(* ===== verification/OrdIndex.v ===== *)
(** * The ordered index: eight bytes a key

    [src/src/ordindex.rs]: a segment's companion file of heads -- the eight
    bytes of every key past the prefix all of them share -- written by
    [Builder] or [Composer] and opened whole, checked, with every
    [TOP_STRIDE]th head in memory. The seeks over it and the exactness they
    report are the module's subject; the records of the segment are the
    parameter [key_at], asked only where heads tie.

    [head] reads the mapped file where the open has checked there are bytes;
    past the last rank the source panics and no seek asks. *)

From S2P Require Import Prelude Crc.

Definition MAGIC : Z := 0x3144524f44505553.
Definition HEADER : Z := 64.
Definition HEAD : Z := 8.
Definition TOP_STRIDE : Z := 64.
Definition UNIFORM_AT : Z := 32.

Definition head_bytes (key : bytes) (pfx : Z) : bytes :=
  let from := Z.min pfx (Zlen key) in
  let n := Z.min (Zlen key - from) HEAD in
  take (Z.to_nat n) (drop (Z.to_nat from) key) ++ zeros (HEAD - n).

Definition head_of (key : bytes) (pfx : Z) : Z := be_val (head_bytes key pfx).

(** How many bytes two keys share at their start. *)
Fixpoint common_prefix (first last : bytes) : Z :=
  match first, last with
  | a :: first, b :: last => if byte_eqb a b then 1 + common_prefix first last else 0
  | _, _ => 0
  end.

(** ** Composing *)

Record Composer := mkComposer { co_out : bytes; co_pfx : Z; co_len0 : Z; co_uniform : bool; co_n : Z; co_pushed : Z }.

Definition composer_new (n : Z) (first last : bytes) : Composer :=
  let pfx := if n =? 0 then 0 else common_prefix first last in
  let len0 := if n =? 0 then 0 else Zlen first in
  mkComposer (zeros HEADER) pfx len0 ((0 <? n) && (len0 <=? pfx + HEAD)) n 0.

Definition composer_push (c : Composer) (key : bytes) : Composer :=
  mkComposer (co_out c ++ be64 (head_of key (co_pfx c))) (co_pfx c) (co_len0 c)
    (co_uniform c && (Zlen key =? co_len0 c)) (co_n c) (co_pushed c + 1).

(** [None] where the assertion fails. *)
Definition composer_finish (c : Composer) : option bytes :=
  if negb (co_pushed c =? co_n c) then None
  else
    out ← put_range (co_out c) 0 (le64 MAGIC);
    out ← put_range out 8 (le64 (co_n c));
    out ← put_range out 16 (le64 (co_pfx c));
    out ← put_range out 24 (le64 HEADER);
    out ← put_range out UNIFORM_AT (le64 (if co_uniform c then co_len0 c + 1 else 0));
    Some (out ++ le32 (crc32 out)).

Definition finish_from (n : Z) (key_at : Z -> option bytes) : option bytes :=
  c ← (if n =? 0 then Some (composer_new 0 [] [])
       else first ← key_at 0; last ← key_at (n - 1); Some (composer_new n first last));
  c ← ofold (fun c i => k ← key_at i; Some (composer_push c k)) (seqZ 0 n) c;
  composer_finish c.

> **TASK DIRECTIONS**
The material must be written out again in full and without changes.

> **RESPONSE TO THE TASK**
(* ===== verification/OrdIndex.v ===== *)
(** * The ordered index: eight bytes a key

    [src/src/ordindex.rs]: a segment's companion file of heads -- the eight
    bytes of every key past the prefix all of them share -- written by
    [Builder] or [Composer] and opened whole, checked, with every
    [TOP_STRIDE]th head in memory. The seeks over it and the exactness they
    report are the module's subject; the records of the segment are the
    parameter [key_at], asked only where heads tie.

    [head] reads the mapped file where the open has checked there are bytes;
    past the last rank the source panics and no seek asks. *)

From S2P Require Import Prelude Crc.

Definition MAGIC : Z := 0x3144524f44505553.
Definition HEADER : Z := 64.
Definition HEAD : Z := 8.
Definition TOP_STRIDE : Z := 64.
Definition UNIFORM_AT : Z := 32.

Definition head_bytes (key : bytes) (pfx : Z) : bytes :=
  let from := Z.min pfx (Zlen key) in
  let n := Z.min (Zlen key - from) HEAD in
  take (Z.to_nat n) (drop (Z.to_nat from) key) ++ zeros (HEAD - n).

Definition head_of (key : bytes) (pfx : Z) : Z := be_val (head_bytes key pfx).

(** How many bytes two keys share at their start. *)
Fixpoint common_prefix (first last : bytes) : Z :=
  match first, last with
  | a :: first, b :: last => if byte_eqb a b then 1 + common_prefix first last else 0
  | _, _ => 0
  end.

(** ** Composing *)

Record Composer := mkComposer { co_out : bytes; co_pfx : Z; co_len0 : Z; co_uniform : bool; co_n : Z; co_pushed : Z }.

Definition composer_new (n : Z) (first last : bytes) : Composer :=
  let pfx := if n =? 0 then 0 else common_prefix first last in
  let len0 := if n =? 0 then 0 else Zlen first in
  mkComposer (zeros HEADER) pfx len0 ((0 <? n) && (len0 <=? pfx + HEAD)) n 0.

Definition composer_push (c : Composer) (key : bytes) : Composer :=
  mkComposer (co_out c ++ be64 (head_of key (co_pfx c))) (co_pfx c) (co_len0 c)
    (co_uniform c && (Zlen key =? co_len0 c)) (co_n c) (co_pushed c + 1).

(** [None] where the assertion fails. *)
Definition composer_finish (c : Composer) : option bytes :=
  if negb (co_pushed c =? co_n c) then None
  else
    out ← put_range (co_out c) 0 (le64 MAGIC);
    out ← put_range out 8 (le64 (co_n c));
    out ← put_range out 16 (le64 (co_pfx c));
    out ← put_range out 24 (le64 HEADER);
    out ← put_range out UNIFORM_AT (le64 (if co_uniform c then co_len0 c + 1 else 0));
    Some (out ++ le32 (crc32 out)).

Definition finish_from (n : Z) (key_at : Z -> option bytes) : option bytes :=
  c ← (if n =? 0 then Some (composer_new 0 [] [])
       else first ← key_at 0; last ← key_at (n - 1); Some (composer_new n first last));
  c ← ofold (fun c i => k ← key_at i; Some (composer_push c k)) (seqZ 0 n) c;
  composer_finish c.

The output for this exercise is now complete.